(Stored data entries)
>>>
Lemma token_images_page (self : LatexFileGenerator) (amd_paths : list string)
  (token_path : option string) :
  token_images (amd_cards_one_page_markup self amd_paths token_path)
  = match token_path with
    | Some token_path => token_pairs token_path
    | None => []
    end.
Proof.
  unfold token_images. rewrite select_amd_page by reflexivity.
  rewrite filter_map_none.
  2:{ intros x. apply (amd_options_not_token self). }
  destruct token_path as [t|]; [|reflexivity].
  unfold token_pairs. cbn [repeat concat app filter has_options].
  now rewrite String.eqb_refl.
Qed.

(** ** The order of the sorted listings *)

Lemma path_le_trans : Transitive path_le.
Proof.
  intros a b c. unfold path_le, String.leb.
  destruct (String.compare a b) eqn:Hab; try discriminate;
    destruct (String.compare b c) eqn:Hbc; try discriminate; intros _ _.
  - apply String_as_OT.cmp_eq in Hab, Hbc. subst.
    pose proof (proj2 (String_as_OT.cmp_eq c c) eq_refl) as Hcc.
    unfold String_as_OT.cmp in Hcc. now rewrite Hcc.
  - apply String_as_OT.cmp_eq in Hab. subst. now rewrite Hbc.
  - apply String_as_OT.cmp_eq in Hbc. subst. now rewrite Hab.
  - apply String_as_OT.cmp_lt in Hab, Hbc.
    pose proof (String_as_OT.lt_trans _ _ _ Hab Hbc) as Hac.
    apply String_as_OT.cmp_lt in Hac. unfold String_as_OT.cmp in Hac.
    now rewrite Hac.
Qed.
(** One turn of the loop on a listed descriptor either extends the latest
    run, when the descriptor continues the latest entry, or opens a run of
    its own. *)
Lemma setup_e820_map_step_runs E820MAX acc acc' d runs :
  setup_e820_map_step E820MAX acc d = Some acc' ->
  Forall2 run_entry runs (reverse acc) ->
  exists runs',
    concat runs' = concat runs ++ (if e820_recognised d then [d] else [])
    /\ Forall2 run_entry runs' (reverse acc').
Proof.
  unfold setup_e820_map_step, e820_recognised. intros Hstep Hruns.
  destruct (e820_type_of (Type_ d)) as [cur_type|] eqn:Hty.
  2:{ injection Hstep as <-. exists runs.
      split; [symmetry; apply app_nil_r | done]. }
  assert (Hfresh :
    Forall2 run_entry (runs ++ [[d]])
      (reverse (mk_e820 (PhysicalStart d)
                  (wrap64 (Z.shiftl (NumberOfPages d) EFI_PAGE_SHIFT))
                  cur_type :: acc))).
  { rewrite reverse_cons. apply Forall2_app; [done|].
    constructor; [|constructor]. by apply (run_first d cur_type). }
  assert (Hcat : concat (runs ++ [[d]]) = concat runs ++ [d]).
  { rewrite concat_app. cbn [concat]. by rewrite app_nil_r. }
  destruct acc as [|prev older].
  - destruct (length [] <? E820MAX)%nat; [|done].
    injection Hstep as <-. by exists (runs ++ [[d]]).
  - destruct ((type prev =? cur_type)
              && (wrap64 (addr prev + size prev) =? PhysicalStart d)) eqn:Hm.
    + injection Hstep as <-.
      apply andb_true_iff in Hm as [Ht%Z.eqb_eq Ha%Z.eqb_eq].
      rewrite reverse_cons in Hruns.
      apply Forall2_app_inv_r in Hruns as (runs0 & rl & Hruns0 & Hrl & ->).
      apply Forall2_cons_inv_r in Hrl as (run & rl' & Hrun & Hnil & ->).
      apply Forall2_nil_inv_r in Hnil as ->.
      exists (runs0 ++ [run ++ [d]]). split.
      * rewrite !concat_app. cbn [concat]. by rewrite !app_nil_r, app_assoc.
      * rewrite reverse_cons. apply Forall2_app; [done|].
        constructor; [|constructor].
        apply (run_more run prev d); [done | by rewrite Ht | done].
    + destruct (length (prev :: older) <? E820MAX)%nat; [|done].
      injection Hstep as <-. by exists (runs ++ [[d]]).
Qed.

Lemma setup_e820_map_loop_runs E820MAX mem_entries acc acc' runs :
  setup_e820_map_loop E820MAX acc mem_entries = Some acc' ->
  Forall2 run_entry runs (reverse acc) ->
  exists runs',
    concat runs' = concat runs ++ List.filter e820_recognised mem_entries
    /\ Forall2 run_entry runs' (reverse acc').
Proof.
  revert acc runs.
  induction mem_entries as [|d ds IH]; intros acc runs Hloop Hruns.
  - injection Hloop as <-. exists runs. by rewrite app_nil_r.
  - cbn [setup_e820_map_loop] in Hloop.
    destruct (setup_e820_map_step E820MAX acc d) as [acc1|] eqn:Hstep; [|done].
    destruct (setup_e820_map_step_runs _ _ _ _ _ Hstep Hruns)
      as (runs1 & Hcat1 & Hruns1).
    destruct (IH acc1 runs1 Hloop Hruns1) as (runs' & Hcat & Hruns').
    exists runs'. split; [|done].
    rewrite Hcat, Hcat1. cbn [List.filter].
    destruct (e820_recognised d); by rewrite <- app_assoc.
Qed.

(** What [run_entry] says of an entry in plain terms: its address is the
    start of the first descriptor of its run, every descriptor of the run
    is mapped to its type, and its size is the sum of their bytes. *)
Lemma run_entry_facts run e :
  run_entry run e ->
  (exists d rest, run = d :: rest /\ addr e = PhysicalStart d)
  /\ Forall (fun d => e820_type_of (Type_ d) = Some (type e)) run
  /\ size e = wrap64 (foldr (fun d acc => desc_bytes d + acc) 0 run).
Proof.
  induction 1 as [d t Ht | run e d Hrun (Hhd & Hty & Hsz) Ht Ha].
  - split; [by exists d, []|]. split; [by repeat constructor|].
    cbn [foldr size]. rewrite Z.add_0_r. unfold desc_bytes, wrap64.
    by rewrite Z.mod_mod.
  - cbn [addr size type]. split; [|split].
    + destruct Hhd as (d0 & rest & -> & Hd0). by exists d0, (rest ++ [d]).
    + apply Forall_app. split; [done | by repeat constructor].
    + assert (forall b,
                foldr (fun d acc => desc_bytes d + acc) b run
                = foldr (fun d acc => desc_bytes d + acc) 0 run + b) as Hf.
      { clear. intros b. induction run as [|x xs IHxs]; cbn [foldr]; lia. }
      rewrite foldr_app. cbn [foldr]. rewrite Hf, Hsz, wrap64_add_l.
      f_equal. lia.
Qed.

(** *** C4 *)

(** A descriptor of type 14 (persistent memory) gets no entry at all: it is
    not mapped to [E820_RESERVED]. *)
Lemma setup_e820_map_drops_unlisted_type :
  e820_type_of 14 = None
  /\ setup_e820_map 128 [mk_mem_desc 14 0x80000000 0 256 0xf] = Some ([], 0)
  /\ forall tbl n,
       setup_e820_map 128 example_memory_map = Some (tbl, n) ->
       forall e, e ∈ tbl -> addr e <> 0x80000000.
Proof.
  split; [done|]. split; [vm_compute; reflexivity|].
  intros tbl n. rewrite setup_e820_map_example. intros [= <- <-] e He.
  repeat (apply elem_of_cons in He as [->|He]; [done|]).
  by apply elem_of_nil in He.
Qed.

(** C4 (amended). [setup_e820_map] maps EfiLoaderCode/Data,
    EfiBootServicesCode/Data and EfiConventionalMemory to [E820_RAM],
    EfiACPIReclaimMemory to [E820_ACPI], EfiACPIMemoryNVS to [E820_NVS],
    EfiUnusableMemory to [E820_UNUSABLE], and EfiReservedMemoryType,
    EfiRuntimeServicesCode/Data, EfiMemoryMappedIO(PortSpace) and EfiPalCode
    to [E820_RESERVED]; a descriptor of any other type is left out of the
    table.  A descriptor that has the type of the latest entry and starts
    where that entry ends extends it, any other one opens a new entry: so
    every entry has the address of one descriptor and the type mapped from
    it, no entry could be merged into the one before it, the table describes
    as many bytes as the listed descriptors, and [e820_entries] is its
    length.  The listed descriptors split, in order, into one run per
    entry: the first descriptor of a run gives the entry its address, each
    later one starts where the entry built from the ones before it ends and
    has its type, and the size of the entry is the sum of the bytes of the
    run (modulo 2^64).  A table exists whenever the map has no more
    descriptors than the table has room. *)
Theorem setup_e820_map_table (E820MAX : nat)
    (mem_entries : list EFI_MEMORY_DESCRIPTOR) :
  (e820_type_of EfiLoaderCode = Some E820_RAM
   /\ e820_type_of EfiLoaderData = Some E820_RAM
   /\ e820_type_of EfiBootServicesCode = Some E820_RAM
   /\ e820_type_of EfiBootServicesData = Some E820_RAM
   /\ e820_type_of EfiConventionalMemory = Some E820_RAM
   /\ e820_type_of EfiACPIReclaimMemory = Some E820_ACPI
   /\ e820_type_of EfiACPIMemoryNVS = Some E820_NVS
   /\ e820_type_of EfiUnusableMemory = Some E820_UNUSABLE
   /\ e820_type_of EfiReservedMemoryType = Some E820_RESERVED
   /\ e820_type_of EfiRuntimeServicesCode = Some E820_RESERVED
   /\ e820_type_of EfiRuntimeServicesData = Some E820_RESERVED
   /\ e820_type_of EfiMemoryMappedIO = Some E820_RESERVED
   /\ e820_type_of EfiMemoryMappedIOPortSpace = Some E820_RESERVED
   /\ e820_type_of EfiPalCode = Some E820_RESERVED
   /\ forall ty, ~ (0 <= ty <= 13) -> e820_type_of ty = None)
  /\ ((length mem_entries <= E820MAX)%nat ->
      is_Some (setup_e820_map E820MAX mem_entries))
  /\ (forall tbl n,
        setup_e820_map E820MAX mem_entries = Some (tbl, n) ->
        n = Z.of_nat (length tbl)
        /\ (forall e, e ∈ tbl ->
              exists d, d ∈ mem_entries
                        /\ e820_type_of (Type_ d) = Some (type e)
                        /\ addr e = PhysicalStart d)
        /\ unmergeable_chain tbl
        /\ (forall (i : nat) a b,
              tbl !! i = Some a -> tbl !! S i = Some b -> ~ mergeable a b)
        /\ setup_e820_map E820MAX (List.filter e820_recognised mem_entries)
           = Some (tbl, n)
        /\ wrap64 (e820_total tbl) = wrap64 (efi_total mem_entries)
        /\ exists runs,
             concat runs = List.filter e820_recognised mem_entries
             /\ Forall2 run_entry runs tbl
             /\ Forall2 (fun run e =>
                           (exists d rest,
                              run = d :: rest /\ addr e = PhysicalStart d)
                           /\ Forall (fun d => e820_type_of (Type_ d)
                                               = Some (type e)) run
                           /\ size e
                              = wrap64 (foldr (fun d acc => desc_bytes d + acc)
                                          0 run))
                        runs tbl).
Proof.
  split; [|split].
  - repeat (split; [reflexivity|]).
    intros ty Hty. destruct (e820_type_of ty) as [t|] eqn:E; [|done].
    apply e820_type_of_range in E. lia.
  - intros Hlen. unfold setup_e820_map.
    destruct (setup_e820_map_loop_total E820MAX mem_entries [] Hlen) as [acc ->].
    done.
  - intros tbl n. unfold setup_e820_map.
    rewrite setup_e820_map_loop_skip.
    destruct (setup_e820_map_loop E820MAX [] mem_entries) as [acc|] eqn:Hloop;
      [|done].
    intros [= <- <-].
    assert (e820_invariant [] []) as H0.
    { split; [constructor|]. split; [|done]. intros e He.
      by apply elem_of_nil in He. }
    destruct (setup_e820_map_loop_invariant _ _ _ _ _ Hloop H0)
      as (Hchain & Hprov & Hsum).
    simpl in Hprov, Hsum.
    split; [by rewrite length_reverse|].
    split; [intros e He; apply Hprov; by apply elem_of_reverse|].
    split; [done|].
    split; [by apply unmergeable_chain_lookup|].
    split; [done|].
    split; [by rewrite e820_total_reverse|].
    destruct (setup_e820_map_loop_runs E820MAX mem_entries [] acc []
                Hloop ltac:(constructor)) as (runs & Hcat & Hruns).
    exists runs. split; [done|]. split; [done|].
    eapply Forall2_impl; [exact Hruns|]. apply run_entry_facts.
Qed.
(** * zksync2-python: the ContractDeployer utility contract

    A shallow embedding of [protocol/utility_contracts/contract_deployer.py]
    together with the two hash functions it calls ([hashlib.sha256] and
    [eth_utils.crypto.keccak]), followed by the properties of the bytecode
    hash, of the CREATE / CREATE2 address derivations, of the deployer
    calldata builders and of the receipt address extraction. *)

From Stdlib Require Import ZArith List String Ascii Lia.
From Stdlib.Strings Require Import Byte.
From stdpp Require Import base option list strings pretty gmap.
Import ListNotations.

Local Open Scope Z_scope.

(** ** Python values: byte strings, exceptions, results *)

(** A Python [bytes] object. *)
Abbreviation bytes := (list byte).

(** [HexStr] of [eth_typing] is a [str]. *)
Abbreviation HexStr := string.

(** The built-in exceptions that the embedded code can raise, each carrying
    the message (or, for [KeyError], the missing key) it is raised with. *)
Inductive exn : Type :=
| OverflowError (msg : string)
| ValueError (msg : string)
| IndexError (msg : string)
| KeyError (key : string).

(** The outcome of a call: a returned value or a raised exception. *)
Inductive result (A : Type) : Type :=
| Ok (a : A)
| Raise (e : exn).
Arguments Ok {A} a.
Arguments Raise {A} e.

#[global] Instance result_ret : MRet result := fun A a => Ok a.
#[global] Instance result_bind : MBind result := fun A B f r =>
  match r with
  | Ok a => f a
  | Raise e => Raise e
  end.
<<<
Extract all lines from the data in which "hash" is found.

» Output of the task:
    together with the two hash functions it calls ([hashlib.sha256] and
    hash, of the CREATE / CREATE2 address derivations, of the deployer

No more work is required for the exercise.